In contrast to this, relatively few publications have focused on electrochemical quantification of Mao B activity. Reyes-Parada et al. have demonstrated Mao B activity determination with HPLC and electrochemical detection. In this approach a crude rat brain mitochondrial suspension (containing Mao B) was incubated with 4-dimethylaminophenethylamine as a specific substrate and 4-dimethylaminophenylacetic acid was detected as the product of the enzymatic reaction by HPLC with amperometric detection [17]. Here oxidation of 4-dimethylaminophenylacetic acid was used. A linear dependency of product formation with the substrate incubation time was observed (Reyes-Parada et al., 1994). With this method a good sensitivity has been achieved, but chromatographic separation and equipment is necessary. Thus, we focus in our investigations on a more sensorial orientated approach.

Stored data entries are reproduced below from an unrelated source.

(* ===== verification/NetlinkState.v ===== *)
(** [inputs/netlink/public/NetlinkTypes.h], [utils/NetlinkUtils.cpp],
    [state/NetlinkState.cpp] and [service/NetlinkObservationMapper.cpp]: the
    events of the netlink monitor, the state that removes duplicates from them
    and merges devices by MAC, and their mapping to observations.

    [if_indextoname] is a system call and enters as a parameter; the values of
    [NUD_*] are those of [<linux/neighbour.h>]. *)

From S2P Require Import Prelude Contract Observation LocalState Filter.

(** * [NetlinkTypes.h] *)

Record LinkEvent := mkLinkEvent {
  le_ifindex : Z; le_ifname : string; le_mac : string; le_adminUp : bool; le_running : bool;
  le_operState : Z; le_masterIfindex : option Z; le_masterIfname : option string; le_present : bool
}.
Record InterfaceIpEvent := mkInterfaceIpEvent {
  ie_ifname : string; ie_family : Z; ie_address : string; ie_prefixLen : Z; ie_present : bool
}.
Record FdbEvent := mkFdbEvent {
  fe_ifname : string; fe_mac : string; fe_present : bool; fe_local : bool; fe_permanent : bool
}.
Record NeighborEvent := mkNeighborEvent {
  ne_ifname : string; ne_mac : string; ne_family : Z; ne_ip : string; ne_nudState : Z; ne_present : bool
}.
Record DeviceEvent := mkDeviceEvent {
  de_ifname : string; de_mac : string; de_ipv4Addrs : gset string; de_ipv6Addrs : gset string;
  de_present : bool
}.

#[export] Instance LinkEvent_eq_dec : EqDecision LinkEvent.
Proof. solve_decision. Defined.
#[export] Instance FdbEvent_eq_dec : EqDecision FdbEvent.
Proof. solve_decision. Defined.
#[export] Instance NeighborEvent_eq_dec : EqDecision NeighborEvent.
Proof. solve_decision. Defined.
#[export] Instance DeviceEvent_eq_dec : EqDecision DeviceEvent.
Proof. solve_decision. Defined.

(** * [NetlinkUtils.cpp] *)

Definition NUD_INCOMPLETE : Z := 1.
Definition NUD_REACHABLE : Z := 2.
Definition NUD_STALE : Z := 4.
Definition NUD_DELAY : Z := 8.
Definition NUD_PROBE : Z := 16.
Definition NUD_FAILED : Z := 32.
Definition NUD_NOARP : Z := 64.
Definition NUD_PERMANENT : Z := 128.

Definition isIpv4 (family : Z) : bool := (family =? AF_INET)%Z.
Definition isIpv6 (family : Z) : bool := (family =? AF_INET6)%Z.
Definition isFdbLocal (state : Z) : bool := negb (Z.land state NUD_NOARP =? 0)%Z.
Definition isFdbPermanent (state : Z) : bool := negb (Z.land state NUD_PERMANENT =? 0)%Z.

(** [if_indextoname], called when an index is not in the cache. *)
Class IfIndexToName := if_indextoname : Z → option string.

Abbreviation IfindexCache := (gmap Z string).

(** [IfindexCache::resolve], which is [ifIndexToName]. *)
Definition ifIndexToName `{IfIndexToName} (ifindex : Z) (cache : IfindexCache) : string * IfindexCache :=
  match cache !! ifindex with
  | Some n => (n, cache)
  | None =>
      match if_indextoname ifindex with
      | Some n => (n, <[ifindex := n]> cache)
      | None => (pretty ifindex, cache)
      end
  end.

Definition invalidateIfIndex (ifindex : Z) (cache : IfindexCache) : IfindexCache := delete ifindex cache.

Definition updateIfIndexName (ifindex : Z) (ifname : string) (cache : IfindexCache) : IfindexCache :=
  <[ifindex := ifname]> cache.

(** [%02x] of an octet. *)
Definition hex_digit (n : Z) : Ascii.ascii :=
  Ascii.ascii_of_nat (Z.to_nat (if (n <? 10)%Z then n + 48 else n + 87)%Z).
Definition hex2 (b : Z) : string :=
  String (hex_digit (Z.shiftr b 4)) (String (hex_digit (Z.land b 15)) EmptyString).

Definition byte_at (data : list Z) (i : nat) : Z := nth i data 0%Z.

Definition formatMacAddress (data : list Z) (len : Z) : string :=
  if (len <? 6)%Z then "<invalid>"
  else hex2 (byte_at data 0) +:+ ":" +:+ hex2 (byte_at data 1) +:+ ":" +:+ hex2 (byte_at data 2) +:+ ":"
       +:+ hex2 (byte_at data 3) +:+ ":" +:+ hex2 (byte_at data 4) +:+ ":" +:+ hex2 (byte_at data 5).

Record InterfaceAddressKey := mkInterfaceAddressKey {
  ak_ifname : string; ak_family : Z; ak_address : string; ak_prefixLen : Z
}.
#[export] Instance InterfaceAddressKey_eq_dec : EqDecision InterfaceAddressKey.
Proof. solve_decision. Defined.
(** [InterfaceAddressKeyHash] on a 64-bit [std::size_t]; the hashes of the members
    are the library's. *)
Section hash.
Context (hash_string : string → Z) (hash_int : Z → Z).

Definition hash_mix (h member : Z) : Z :=
  Z.lxor h ((member + 0x9e3779b9 + Z.shiftl h 6 mod 2 ^ 64 + Z.shiftr h 2) mod 2 ^ 64).

Definition InterfaceAddressKeyHash (k : InterfaceAddressKey) : Z :=
  let h := hash_string (ak_ifname k) in
  let h := hash_mix h (hash_int (ak_family k)) in
  let h := hash_mix h (hash_string (ak_address k)) in
  hash_mix h (hash_int (ak_prefixLen k)).

Lemma hash_mix_size h member : (0 ≤ h < 2 ^ 64)%Z → (0 ≤ hash_mix h member < 2 ^ 64)%Z.
Proof.
  intros Hh. unfold hash_mix. set (x := (_ mod 2 ^ 64)%Z). assert (0 ≤ x < 2 ^ 64)%Z as Hx by (by apply Z.mod_pos_bound).
  clearbody x. assert (0 ≤ Z.lxor h x)%Z as H0 by (apply Z.lxor_nonneg; lia). split; [done|].
  destruct (decide (Z.lxor h x = 0)%Z) as [->|Hne]; [done|]. apply Z.log2_lt_pow2; [lia|].
  eapply Z.le_lt_trans; [apply Z.log2_lxor; lia|]. apply Z.max_lub_lt.
  - destruct (decide (h = 0)%Z) as [->|]; [done|]. apply Z.log2_lt_pow2; lia.
  - destruct (decide (x = 0)%Z) as [->|]; [done|]. apply Z.log2_lt_pow2; lia.
Qed.

Lemma InterfaceAddressKeyHash_size k :
  (∀ s, 0 ≤ hash_string s < 2 ^ 64)%Z → (0 ≤ InterfaceAddressKeyHash k < 2 ^ 64)%Z.
Proof. intros Hs. unfold InterfaceAddressKeyHash. cbv zeta. do 3 apply hash_mix_size. apply Hs. Qed.
End hash.

#[export] Program Instance InterfaceAddressKey_countable : Countable InterfaceAddressKey :=
  inj_countable' (λ k, (ak_ifname k, ak_family k, ak_address k, ak_prefixLen k))
    (λ p, mkInterfaceAddressKey p.1.1.1 p.1.1.2 p.1.2 p.2) _.
Next Obligation. by intros []. Qed.

Definition makeNeighborKey (ifname mac : string) (family : Z) (ip : string) : string :=
  ifname +:+ "|" +:+ mac +:+ "|" +:+ pretty family +:+ "|" +:+ ip.

(** * [NetlinkState.cpp] *)

Record MacAggregate := mkMacAggregate {
  ag_fdb : option FdbEvent; ag_ipv4Addrs : gset string; ag_ipv6Addrs : gset string
}.
Definition default_aggregate : MacAggregate := mkMacAggregate None ∅ ∅.

(** [interfaceAddresses_] maps its keys to [true], so it is the set of its keys. *)
Record NetlinkState := mkNetlinkState {
  linkStates_ : gmap string LinkEvent;
  interfaceAddresses_ : gset InterfaceAddressKey;
  fdbStatesByMac_ : gmap string FdbEvent;
  neighborStatesByKey_ : gmap string NeighborEvent;
  macAggregates_ : gmap string MacAggregate;
  deviceStatesByMac_ : gmap string DeviceEvent
}.
Definition netlink_empty : NetlinkState := mkNetlinkState ∅ ∅ ∅ ∅ ∅ ∅.

Definition eta_netlink (s : NetlinkState) : NetlinkState :=
  mkNetlinkState (linkStates_ s) (interfaceAddresses_ s) (fdbStatesByMac_ s) (neighborStatesByKey_ s)
    (macAggregates_ s) (deviceStatesByMac_ s).
#[export] Instance set_linkStates_ : Setter linkStates_ := ltac:(mk_setter eta_netlink linkStates_).
#[export] Instance set_interfaceAddresses_ : Setter interfaceAddresses_ :=
  ltac:(mk_setter eta_netlink interfaceAddresses_).
#[export] Instance set_fdbStatesByMac_ : Setter fdbStatesByMac_ := ltac:(mk_setter eta_netlink fdbStatesByMac_).
#[export] Instance set_neighborStatesByKey_ : Setter neighborStatesByKey_ :=
  ltac:(mk_setter eta_netlink neighborStatesByKey_).
#[export] Instance set_macAggregates_ : Setter macAggregates_ := ltac:(mk_setter eta_netlink macAggregates_).
#[export] Instance set_deviceStatesByMac_ : Setter deviceStatesByMac_ :=
  ltac:(mk_setter eta_netlink deviceStatesByMac_).

Definition on_interface (ifname : string) (k : InterfaceAddressKey) : Prop := ak_ifname k = ifname.
#[export] Instance on_interface_dec n k : Decision (on_interface n k).
Proof. unfold on_interface. apply _. Defined.

Definition updateLink (event : LinkEvent) (s : NetlinkState) : option LinkEvent * NetlinkState :=
  if negb (le_present event) then
    let hadLink := bool_decide (is_Some (linkStates_ s !! le_ifname event)) in
    let gone := filter (on_interface (le_ifname event)) (interfaceAddresses_ s) in
    let s' := s <| linkStates_ := delete (le_ifname event) (linkStates_ s) |>
                <| interfaceAddresses_ := interfaceAddresses_ s ∖ gone |> in
    (if hadLink || (0 <? size gone) then Some event else None, s')
  else
    let changed := bool_decide (linkStates_ s !! le_ifname event ≠ Some event) in
    let s' := s <| linkStates_ := <[le_ifname event := event]> (linkStates_ s) |> in
    (if changed then Some event else None, s').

Following the example of the blood glucose meter, the enzyme activity determination of Mao B is intended to be performed by specific electrodes. This concept is based on the selective detection of one component of the reaction mixture in the presence of all the others. For Mao B reaction there are several possibilities in principle. One direction can be seen in electrodes, which can discriminate the educt from the product of the reaction. Here, some progress has been achieved by a proper choice of the electrode material avoiding additional layers on the sensor [18]. Furthermore the selective detection of a Mao B substrate (dopamine) in the presence of its metabolic product (3,4-dihydroxyphenylacetic acid) could be demonstrated exploiting a novel voltammetric technique, multiple cyclic square wave voltammetry with PEDOT:NAFION coated carbon-fiber microelectrodes [19]. Although there is considerable work on sensorial catecholamine detection in the literature [[20], [21], [22], [23], [24], [25]] - even in the presence of interfering substances [[26], [27], [28]], the selective detection of catecholamines in the presence of their metabolites has not been devoted much attention in research. Another direction can, however, be seen by exploiting H₂O₂ which is generated by the enzyme during substrate conversion.

Here, Prussian blue electrodes have been used to detect H₂O₂. Prussian blue is an important material for the H₂O₂ detection owing to its pseudo peroxidase activity, which allows to reduce H₂O₂ at low overpotentials (−50 mV vs. Ag/AgCl) in the presence of O₂ [29,30]. Prussian blue is a ferric ferrocyanide (Fe₄^III [Fe^II(CN)₆)]₃) with the iron(III) atom coordinated to nitrogen and the iron(II) coordinated to carbon [29,31]. When Prussian blue is reduced Prussian white is formed, which can be oxidized reversibly to Prussian blue [29,[32], [33], [34], [35]]. The mechanism of H₂O₂ reduction involves the transfer of two electrons from Prussian white to H₂O₂ forming two hydroxide ions [36]. Prussian blue owns a good catalytic specificity for H₂O_2, because of its polycrystalline structure, which facilitates only the penetration of small molecules as H₂O₂ into the lattice, while larger molecules such as ascorbic acid, uric acid or para-acetylaminophenol are excluded [37]. These advantageous sensing properties are intended to be combined here with a specific antibody-based capturing to quantify the Mao B activity.